Lemma range_leaf_phys va phys flags w : Z.land flags FRAME_MASK = 0 -> va mod 4096 = 0 -> phys mod 4096 = 0 -> 0 <= phys -> va <= w -> phys + (w - va) < 2 ^ 52 ->
  leaf_phys w (range_leaf va phys flags w) = phys + (w - va).
Proof.
  intros Hfl Hva Hp Hp0 Hw Hb. unfold range_leaf. pose proof (Z.div_mod (w - va) 4096 ltac:(lia)). pose proof (Z.mod_pos_bound (w - va) 4096 ltac:(lia)).
  rewrite leaf_phys_new; [|rewrite Z.add_mod, Hp, (Z.mul_comm 4096), Z.mod_mul by lia; done|split; [pose proof (Z.div_pos (w - va) 4096); lia|lia]|done].
  assert (w mod 4096 = (w - va) mod 4096); [|lia]. rewrite Zminus_mod, Hva, Z.sub_0_r, Z.mod_mod by lia. done.
Qed.

(** A frame has 52 bits: the part of an address above them is lost in the entry. *)
Lemma range_leaf_wraps va phys flags w : Z.land flags FRAME_MASK = 0 -> va mod 4096 = 0 -> phys mod 4096 = 0 -> 0 <= phys -> va <= w ->
  leaf_phys w (range_leaf va phys flags w) = (phys + (w - va)) mod 2 ^ 52.
Proof.
  intros Hfl Hva Hp Hp0 Hw. unfold range_leaf. pose proof (Z.div_mod (w - va) 4096 ltac:(lia)). pose proof (Z.mod_pos_bound (w - va) 4096 ltac:(lia)).
  rewrite new_leaf_mod. set (f := phys + 4096 * ((w - va) / 4096)). assert (f mod 4096 = 0) as Hf by (unfold f; rewrite Z.add_mod, Hp, (Z.mul_comm 4096), Z.mod_mul by lia; done).
  assert (w mod 4096 = (w - va) mod 4096) as Hwm by (rewrite Zminus_mod, Hva, Z.sub_0_r, Z.mod_mod by lia; done).
  pose proof (Z.div_mod f 4096 ltac:(lia)) as Hfd. assert (f mod 2 ^ 52 = 4096 * ((f / 4096) mod 2 ^ 40)) as Hfm by (rewrite Hfd, Hf, Z.add_0_r at 1; change (2 ^ 52) with (4096 * 2 ^ 40); by rewrite Z.mul_mod_distr_l by lia).
  pose proof (Z.mod_pos_bound (f / 4096) (2 ^ 40) ltac:(lia)). rewrite leaf_phys_new; [|rewrite Hfm, Z.mul_comm; apply Z.mod_mul; lia|lia|done].
  replace (phys + (w - va)) with (f + w mod 4096) by (unfold f; lia). rewrite <- Zplus_mod_idemp_l. rewrite (Z.mod_small (f mod 2 ^ 52 + w mod 4096)); [done|]. pose proof (Z.mod_pos_bound w 4096 ltac:(lia)). lia.
Qed.

Lemma outcome_post (args gate : Prop) phys_base len s t p X r s' : args -> gate -> phys_base mod 4096 = 0 -> 0 <= phys_base -> len / 4096 <= u32_max ->
  mmio_outcome phys_base len s t p X r s' -> mmio_post args gate phys_base len s t p X r s'.
Proof.
  intros Ha Hg Hpa Hp0 Hl (p' & X' & H1 & H2 & H3 & _ & _ & H6 & Hor). exists p', X'. split; [done|]. split; [done|]. split; [done|]. split; [done|].
  destruct Hor as [(va & -> & Hfits & Hva & V1 & V2 & V3 & V4 & Hw)|(R1 & R2 & R3 & Hv)].
  - split; [|split; [done|split; [done|intros [_ Hn]; by destruct Hn]]]. intros _. split; [done|]. split; [done|]. split; [done|]. split; [done|]. exists va. split; [done|]. split; [done|]. split; [done|]. split; [done|]. split; [done|].
    intros w Hww. specialize (Hw w Hww). rewrite !translate_walk. destruct (decide (va <= w < va + len)) as [Hr|]; [|by rewrite Hw]. destruct Hw as [-> ->].
    split; [done|]. split; [|by eexists]. cbn [fmap option_fmap option_map]. by rewrite range_leaf_wraps by (done || lia).
  - assert (rdx r <> 0 /\ rdx r <> EACCES) as [Hr0 Hra] by (destruct R2 as [-> | ->]; done). split; [done|]. split; [intros _; split; [done|]; split; [done|]; intros w Hw; by rewrite !translate_walk, Hv|].
    split; [done|]. intros [_ Hn]. by destruct Hn.
Qed.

----------

What you give back should be exactly the lines from the one with "mmio_outcome phys_base len" through the final line of the listing, and no others.

● Exercise output
  mmio_outcome phys_base len s t p X r s' -> mmio_post args gate phys_base len s t p X r s'.
Proof.
  intros Ha Hg Hpa Hp0 Hl (p' & X' & H1 & H2 & H3 & _ & _ & H6 & Hor). exists p', X'. split; [done|]. split; [done|]. split; [done|]. split; [done|].
  destruct Hor as [(va & -> & Hfits & Hva & V1 & V2 & V3 & V4 & Hw)|(R1 & R2 & R3 & Hv)].
  - split; [|split; [done|split; [done|intros [_ Hn]; by destruct Hn]]]. intros _. split; [done|]. split; [done|]. split; [done|]. split; [done|]. exists va. split; [done|]. split; [done|]. split; [done|]. split; [done|]. split; [done|].
    intros w Hww. specialize (Hw w Hww). rewrite !translate_walk. destruct (decide (va <= w < va + len)) as [Hr|]; [|by rewrite Hw]. destruct Hw as [-> ->].
    split; [done|]. split; [|by eexists]. cbn [fmap option_fmap option_map]. by rewrite range_leaf_wraps by (done || lia).
  - assert (rdx r <> 0 /\ rdx r <> EACCES) as [Hr0 Hra] by (destruct R2 as [-> | ->]; done). split; [done|]. split; [intros _; split; [done|]; split; [done|]; intros w Hw; by rewrite !translate_walk, Hv|].
    split; [done|]. intros [_ Hn]. by destruct Hn.
Qed.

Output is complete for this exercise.